Wśród czynników, które wywołują u nich stres, pacjenci dermatologiczni najczęściej wymieniają:

- nieestetyczne zmiany skórne, - trudności w ukryciu zmian skórnych występujących na twarzy i/lub dłoniach, - poczucie bycia nieatrakcyjnym - niejednokrotnie pacjenci uważają, że choroba ich oszpeciła, - nieskuteczność dotychczasowego leczenia, - schematyczność leczenia, co wiąże się z faktem, że w początkowej jego fazie stosowane są głównie steroidy, których efektywność jest krótkotrwała i zmiany zazwyczaj powracają; ponieważ duża część pacjentów nie ma stałego lekarza, lecz ciągle poszukuje nowych możliwości leczenia, za każdym razem rozpoczyna je od steroidów, co wzbudza w nich niechęć, złość, poczucie bezradności, stres; w efekcie wielu w ogóle rezygnuje z leczenia, co negatywnie wpływa zarówno na stan skóry, jak i kondycję psychiczną chorego, - dolegliwości bólowe i świąd, - nieprzewidywalność choroby, - nieuleczalność choroby, - przewlekły charakter choroby, - lęk przed odrzuceniem społecznym, - obawę przed stygmatyzacją, - lęk przed przekazaniem choroby dziecku, - obawę przed niepełnosprawnością.
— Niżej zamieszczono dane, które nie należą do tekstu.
Lemma encode_identity isal gf_mul n k cb sources p : isal_ok isal gf_mul → 0 < k < n → n ≤ 255 →
  0 ≤ cb → Z.of_nat (length sources) = k → Forall (λ s, Z.of_nat (length s) = cb) sources →
  0 ≤ p < n - k → p < k →
  ec_encode_data isal cb k (n - k) (ec_init_tables isal k (n - k) (gf_gen_rs_matrix isal n k)) sources
    !! Z.to_nat p = sources !! Z.to_nat p.
Proof.
  intros [Hz Ho Hm Hi He] Hk Hn Hcb Hls Hs Hp Hpk.
  rewrite He; [|lia..| |done|done].
  2: { rewrite Hm by done. nia. }
  rewrite list_lookup_fmap.
  rewrite lookup_zrange by done.
  cbn [fmap option_fmap option_map].
  destruct (lookup_lt_is_Some_2 sources (Z.to_nat p)) as [src Hsrc]; [lia|]. rewrite Hsrc. f_equal.
  assert (Z.of_nat (length src) = cb) as Hsl by (rewrite Forall_lookup in Hs; by eapply Hs).
  rewrite <-Hsl. apply (gf_dot_unit gf_mul k _ sources p src Hz Ho); [lia| |done].
  intros j Hj. apply list_lookup_total_correct. rewrite lookup_drop, <-(Hi n k p j) by lia.
  f_equal. nia.
Qed.

(** A coder over the field of 256 elements of ISA-L, as its documentation gives
    it; the tables are the coefficients themselves. *)
Definition xtime (x : Z) : Z :=
  let y := Z.shiftl x 1 in if Z.testbit y 8 then Z.lxor y 285 else y.

Definition gf_mul (a x : Z) : Z :=
  fst (foldl (λ '(acc, x) i, (if Z.testbit a i then Z.lxor acc x else acc, xtime x)) (0, x) (zrange 0 8)).

Definition gf_pow2 (n : Z) : Z := Nat.iter (Z.to_nat n) (gf_mul 2) 1.

Definition gf_inv (x : Z) : Z := default 0 (List.find (λ y, gf_mul x y =? 1) (zrange 1 256)).

(** Gauss-Jordan elimination of column [i]. *)
Definition gf_eliminate (rows : list (list Z)) (i : Z) : option (list (list Z)) :=
  let entry (r : list Z) := r !!! Z.to_nat i in
  let above := take (Z.to_nat i) rows in
  let below := drop (Z.to_nat i) rows in
  '(j, row) ← list_find (λ r, entry r ≠ 0) below;
  let pivot := gf_mul (gf_inv (entry row)) <$> row in
  let clear r := zip_with (λ u v, Z.lxor u (gf_mul (entry r) v)) r pivot in
  Some ((clear <$> above) ++ pivot :: (clear <$> drop 1 (<[j := below !!! 0%nat]> below))).

(** The input reduced and the inverse, side by side. *)
Definition gf_invert (a : list Z) (n : Z) : bool * list Z * list Z :=
  let row l i := take (Z.to_nat n) (drop (Z.to_nat (i * n)) l) in
  let unit := (λ e, if e / n =? e mod n then 1 else 0) <$> zrange 0 (n * n) in
  match foldl_opt gf_eliminate ((λ i, row a i ++ row unit i) <$> zrange 0 n) (zrange 0 n) with
  | Some rows => (true, concat (take (Z.to_nat n) <$> rows), concat (drop (Z.to_nat n) <$> rows))
  | None => (false, a, unit)
  end.

Definition example_coder : IsaL := mkIsaL
  (λ n k, (λ e, let i := e / k in let j := e mod k in
     if i <? k then (if i =? j then 1 else 0) else gf_pow2 ((i - k) * j)) <$> zrange 0 (n * k))
  (λ _ _ a, a)
  (λ len k rows a sources,
     (λ r, (λ x, gf_dot gf_mul k (drop (Z.to_nat (r * k)) a) sources x) <$> zrange 0 len) <$> zrange 0 rows)
  gf_invert.

Lemma example_coder_fits : coder_fits example_coder.
Proof.
  intros len k rows gftbl sources Hl Hr. cbn [example_coder ec_encode_data].
  rewrite length_fmap, length_zrange. split; [lia|].
  apply Forall_fmap, Forall_forall. intros r _. cbn. rewrite length_fmap, length_zrange. lia.
Qed.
Choroba skóry wpływa na wiele obszarów funkcjonowania pacjenta, zarówno w aspekcie somatycznym, jak i psychologicznym. W różnych chorobach, takich jak łuszczyca czy atopowe zapalenie skóry, pacjenci przeżywają ciągły stres o niskim natężeniu związany z pogorszeniem wyglądu skóry, a co za tym idzie - własnej atrakcyjności, dolegliwościami bólowymi, świądem oraz uciążliwością leczenia. W tym kontekście należy pamiętać, że stres związany z codziennym życiem z chorobą przewlekłą może mieć większy wpływ na pacjenta i jego funkcjonowanie niż stresor, który ją wywołał.

W związku z powyższym niezmiernie ważne jest, aby osoby chore miały zapewnioną nie tylko opiekę dermatologiczną, lecz także psychologiczną. Dla wielu pacjentów możliwość odbycia terapii w celu zmiany schematów myślenia i postrzegania choroby oraz nauka codziennego życia z nią są tak samo istotne i potrzebne jak skuteczne leczenie farmakologiczne objawów. Niemało chorych nie akceptuje swojej choroby, ma trudności w mówieniu o niej, poświęca wiele czasu i energii na jej ukrywanie, nieustannie poszukuje nowych możliwości wyleczenia, nawet jeśli jest to choroba nieuleczalna. Żyje więc w ciągłym stresie związanym z jej obecnością. Ponieważ, jak wykazały badania, duży związek z poziomem przeżywanego stresu ma percepcja sytuacji chorego, skuteczną formą radzenia sobie jest terapia poznawczo-behawioralna, która pomaga pacjentowi przeformułować myśl, dostrzec inną perspektywę, a jednocześnie wprowadzić nowe formy zachowania. W trakcie terapii pacjent uczy się rozpoznawać stres oraz stresujące sytuacje, omawia je i szuka nowej perspektywy, ćwiczy techniki relaksacyjne, jak również opanowuje nowe metody radzenia sobie ze stresem.